DATA UNDER STUDY: Begin

(** * QR31 quick-reply menu: the style-configuration engine of [events.js]

    A shallow embedding of the colour codec ([hexToRgba], [rgbaToHex],
    [getOpacityFromRgba]), of the picker/text synchronisation handlers
    installed by [setupColorPickerSync], and of the style panel operations
    ([applyMenuStyles], [resetMenuStyles], [updateMenuStylesUI],
    [loadMenuStylesIntoPanel], [closeMenuStylePanel]), followed by the
    properties of the specification that concern them.

    Conventions of the embedding.
    - A JavaScript string is a [string]: one [ascii] per code unit, so the
      embedding covers strings whose code units are below 256.
      [toUpperCase] is the one of JavaScript on such strings as long as the
      result stays among them, which excludes the code units 181 and 255
      ([upper_in_range]).
    - A JavaScript number is a [spec_float] of the binary64 format
      (53 bits of precision, maximal exponent 1024), the IEEE 754 model of
      the Standard Library; decimal literals are rounded to the nearest
      double, ties to even.
    - The document is a finite map from element ids to controls; a control is
      a record of the three properties the code touches ([value],
      [textContent], [style.display]).  The pickers are colour inputs, the
      sliders range inputs and the text fields text inputs ([kindOf]); an
      assignment to [value] stores what the kind of the control makes of the
      string ([sanitize]).
    - [extension_settings[EXTENSION_NAME].menuStyles] is a finite map from
      property names to JavaScript values, or absent.
    - The constants of [constants.js] are not part of [events.js]; they are
      the fields of a record [Constants] on which the panel operations are
      parameterised. *)

From Stdlib Require Import ZArith NArith String Ascii List Bool Lia.
From Stdlib Require Import Floats.SpecFloat.
From Stdlib Require DecimalString HexadecimalString.
From stdpp Require Import gmap strings.

Open Scope string_scope.

(** ** JavaScript strings *)

Module JsString.

(** WhiteSpace and LineTerminator code units below 256: TAB, LF, VT, FF, CR,
    SP and NBSP.  [String.prototype.trim] and the regular expression class
    [\s] use the same set. *)
Definition is_ws (c : ascii) : bool :=
  let n := N_of_ascii c in
  ((9 <=? n)%N && (n <=? 13)%N) || (n =? 32)%N || (n =? 160)%N.

(** The class [\d] (and [[0-9]]). *)
Definition is_digit (c : ascii) : bool :=
  let n := N_of_ascii c in (48 <=? n)%N && (n <=? 57)%N.

(** The value of a hexadecimal digit of either case; [None] for any other
    code unit.  [[0-9A-F]] under the flag [i] accepts exactly the code units
    with a value. *)
Definition hex_value (c : ascii) : option N :=
  let n := N_of_ascii c in
  if (48 <=? n)%N && (n <=? 57)%N then Some (n - 48)%N
  else if (65 <=? n)%N && (n <=? 70)%N then Some (n - 55)%N
  else if (97 <=? n)%N && (n <=? 102)%N then Some (n - 87)%N
  else None.

Definition is_hex_digit (c : ascii) : bool :=
  match hex_value c with Some _ => true | None => false end.

(** The class [[0-9.]]. *)
Definition is_digit_or_dot (c : ascii) : bool :=
  is_digit c || Ascii.eqb c ".".

Fixpoint trimStart (s : string) : string :=
  match s with
  | String c s' => if is_ws c then trimStart s' else s
  | EmptyString => s
  end.

Fixpoint trimEnd (s : string) : string :=
  match s with
  | EmptyString => EmptyString
  | String c s' =>
      match trimEnd s' with
      | EmptyString => if is_ws c then EmptyString else String c EmptyString
      | t => String c t
      end
  end.

(** [s.trim()] *)
Definition trim (s : string) : string := trimEnd (trimStart s).

(** The upper-case form of a code unit that has one among the code units
    below 256: the letters [a] to [z] and the Latin-1 letters 224 to 254,
    the division sign 247 apart. *)
Definition upper_char (c : ascii) : ascii :=
  let n := N_of_ascii c in
  if ((97 <=? n)%N && (n <=? 122)%N)
     || ((224 <=? n)%N && (n <=? 254)%N && negb (n =? 247)%N)
  then ascii_of_N (n - 32) else c.

(** [s.toUpperCase()].  The sharp s (223) becomes [SS].  The micro sign
    (181) and the y with diaeresis (255) have their upper-case forms, U+039C
    and U+0178, above 255, outside the code units of the embedding: the
    function is exact on the strings that hold neither ([upper_in_range])
    and leaves the two code units as they are. *)
Fixpoint toUpperCase (s : string) : string :=
  match s with
  | EmptyString => EmptyString
  | String c s' =>
      if (N_of_ascii c =? 223)%N then String "S" (String "S" (toUpperCase s'))
      else String (upper_char c) (toUpperCase s')
  end.

(** ASCII lower case, as the value of a colour input is converted. *)
Definition lower_char (c : ascii) : ascii :=
  let n := N_of_ascii c in
  if (65 <=? n)%N && (n <=? 90)%N then ascii_of_N (n + 32) else c.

DATA UNDER STUDY: End

**EXERCISE DETAILS**: All of the data above should be transcribed exactly.

**ANSWER FOR THIS EXERCISE**:
(** * QR31 quick-reply menu: the style-configuration engine of [events.js]

    A shallow embedding of the colour codec ([hexToRgba], [rgbaToHex],
    [getOpacityFromRgba]), of the picker/text synchronisation handlers
    installed by [setupColorPickerSync], and of the style panel operations
    ([applyMenuStyles], [resetMenuStyles], [updateMenuStylesUI],
    [loadMenuStylesIntoPanel], [closeMenuStylePanel]), followed by the
    properties of the specification that concern them.

    Conventions of the embedding.
    - A JavaScript string is a [string]: one [ascii] per code unit, so the
      embedding covers strings whose code units are below 256.
      [toUpperCase] is the one of JavaScript on such strings as long as the
      result stays among them, which excludes the code units 181 and 255
      ([upper_in_range]).
    - A JavaScript number is a [spec_float] of the binary64 format
      (53 bits of precision, maximal exponent 1024), the IEEE 754 model of
      the Standard Library; decimal literals are rounded to the nearest
      double, ties to even.
    - The document is a finite map from element ids to controls; a control is
      a record of the three properties the code touches ([value],
      [textContent], [style.display]).  The pickers are colour inputs, the
      sliders range inputs and the text fields text inputs ([kindOf]); an
      assignment to [value] stores what the kind of the control makes of the
      string ([sanitize]).
    - [extension_settings[EXTENSION_NAME].menuStyles] is a finite map from
      property names to JavaScript values, or absent.
    - The constants of [constants.js] are not part of [events.js]; they are
      the fields of a record [Constants] on which the panel operations are
      parameterised. *)

From Stdlib Require Import ZArith NArith String Ascii List Bool Lia.
From Stdlib Require Import Floats.SpecFloat.
From Stdlib Require DecimalString HexadecimalString.
From stdpp Require Import gmap strings.

Open Scope string_scope.

(** ** JavaScript strings *)

Module JsString.

(** WhiteSpace and LineTerminator code units below 256: TAB, LF, VT, FF, CR,
    SP and NBSP.  [String.prototype.trim] and the regular expression class
    [\s] use the same set. *)
Definition is_ws (c : ascii) : bool :=
  let n := N_of_ascii c in
  ((9 <=? n)%N && (n <=? 13)%N) || (n =? 32)%N || (n =? 160)%N.

(** The class [\d] (and [[0-9]]). *)
Definition is_digit (c : ascii) : bool :=
  let n := N_of_ascii c in (48 <=? n)%N && (n <=? 57)%N.

(** The value of a hexadecimal digit of either case; [None] for any other
    code unit.  [[0-9A-F]] under the flag [i] accepts exactly the code units
    with a value. *)
Definition hex_value (c : ascii) : option N :=
  let n := N_of_ascii c in
  if (48 <=? n)%N && (n <=? 57)%N then Some (n - 48)%N
  else if (65 <=? n)%N && (n <=? 70)%N then Some (n - 55)%N
  else if (97 <=? n)%N && (n <=? 102)%N then Some (n - 87)%N
  else None.

Definition is_hex_digit (c : ascii) : bool :=
  match hex_value c with Some _ => true | None => false end.

(** The class [[0-9.]]. *)
Definition is_digit_or_dot (c : ascii) : bool :=
  is_digit c || Ascii.eqb c ".".

Fixpoint trimStart (s : string) : string :=
  match s with
  | String c s' => if is_ws c then trimStart s' else s
  | EmptyString => s
  end.

Fixpoint trimEnd (s : string) : string :=
  match s with
  | EmptyString => EmptyString
  | String c s' =>
      match trimEnd s' with
      | EmptyString => if is_ws c then EmptyString else String c EmptyString
      | t => String c t
      end
  end.

(** [s.trim()] *)
Definition trim (s : string) : string := trimEnd (trimStart s).

(** The upper-case form of a code unit that has one among the code units
    below 256: the letters [a] to [z] and the Latin-1 letters 224 to 254,
    the division sign 247 apart. *)
Definition upper_char (c : ascii) : ascii :=
  let n := N_of_ascii c in
  if ((97 <=? n)%N && (n <=? 122)%N)
     || ((224 <=? n)%N && (n <=? 254)%N && negb (n =? 247)%N)
  then ascii_of_N (n - 32) else c.

(** [s.toUpperCase()].  The sharp s (223) becomes [SS].  The micro sign
    (181) and the y with diaeresis (255) have their upper-case forms, U+039C
    and U+0178, above 255, outside the code units of the embedding: the
    function is exact on the strings that hold neither ([upper_in_range])
    and leaves the two code units as they are. *)
Fixpoint toUpperCase (s : string) : string :=
  match s with
  | EmptyString => EmptyString
  | String c s' =>
      if (N_of_ascii c =? 223)%N then String "S" (String "S" (toUpperCase s'))
      else String (upper_char c) (toUpperCase s')
  end.

(** ASCII lower case, as the value of a colour input is converted. *)
Definition lower_char (c : ascii) : ascii :=
  let n := N_of_ascii c in
  if (65 <=? n)%N && (n <=? 90)%N then ascii_of_N (n + 32) else c.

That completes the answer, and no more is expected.